Figure 7.

Effect of MyD88 and TIRAP inhibitors on TLR2 modulation of p38 phosphorylation. Spleen T cells (10⁷ cells/mL), collected from various experimental groups, were stimulated with anti-CD3 for 10 min and lysed. Lysates were analyzed for phoso-p38 by Western blot. Blots were stripped and reprobed for p38 (A). T cells (10⁷ cells/mL) were pretreated with 25 μmol/L MyD88 inhibitory peptide or TIRAP inhibitory peptide for 3 h, and treated with TLR2 agonist (HKLM 10⁸ cells/mL) for 5 min following CD3 stimulation for 10 min (1, αCD3; 2, αCD3 + TLR2 agonist; 3, αCD3 + TLR2 agonist + MyD88 inhibitor; 4, αCD3 + TLR2 agonist + TIRAP inhibitor). T cells were lysed and phosphorylation of p38 was determined. Blots were stripped and reprobed for p38 protein levels and β-actin (B).

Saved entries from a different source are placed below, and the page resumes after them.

(** * med-image: the DICOM batch pipeline and its support system

    A shallow embedding of [dicom_pipeline_Manager.py] (class
    [DICOMPipelineManager]) and of [dicom-image-sup.py] (class
    [MedicalDeviceSupportSystem]).

    The two classes talk to AWS through boto3 clients and to the operator
    through the [logging] module.  Both are effects: a method is modelled
    as a computation over the _trace_ of everything that has happened so
    far (log records, requests sent to a service), which
    either returns a value or raises a Python exception.  The services are
    a record of oracles that answer a request from the history of the run,
    so that a theorem quantified over the record covers every behaviour of
    the collaborators, including one that fails on the second call only. *)

From Stdlib Require Import String Ascii List Bool Arith ZArith Lia.
Import ListNotations.
Open Scope string_scope.

(* ------------------------------------------------------------------ *)
(** ** Python values, exceptions and the string operations used *)

Module Py.

(** A raised exception: its class name, [str(e)], and whether the class
    derives from [Exception] (what [except Exception] catches) or only from
    [BaseException] ([KeyboardInterrupt], [SystemExit]). *)
Record pyexc : Type := mk_exc {
  exc_type : string;
  exc_str : string;
  exc_is_Exception : bool
}.

Definition TypeError (msg : string) : pyexc := mk_exc "TypeError" msg true.
Definition KeyError (key : string) : pyexc :=
  mk_exc "KeyError" ("'" ++ key ++ "'") true.
Definition IndexError (msg : string) : pyexc := mk_exc "IndexError" msg true.

(** The result of evaluating an expression or a call. *)
Inductive outcome (A : Type) : Type :=
| Return (a : A)
| Raise (e : pyexc).
Arguments Return {A} a.
Arguments Raise {A} e.

(** The objects of the list handed to [process_images] that are modelled:
    a [str] key, which is what the object store yields, and three shapes on
    which an operation of the loop body raises, [None], a [bool] and a list
    of [str].  The engine formats the object in the f-string of every log
    call, the one of its handler included (lines 31, 34, 36, 39, 41, 43):
    on these four shapes formatting always succeeds, so that a log call
    only writes a record.  Objects whose formatting can itself raise (an
    [int] beyond the digit limit of [str()], a deeply nested list) are not
    in the type: on them the handler of line 43 raises in its turn and the
    exception leaves [process_images]. *)
Inductive pyval : Type :=
| PyNone
| PyBool (b : bool)
| PyStr (s : string)
| PyList (l : list string).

Densitometric values for phosphorylation were normalized to β-actin and are shown in (C) as means ± SEM from three independent animal pools, each pool contained three to four animals; white bars indicate sham vehicle, black bars indicate burn ethanol. *P < 0.05 compared with αCD3 alone and other respective groups.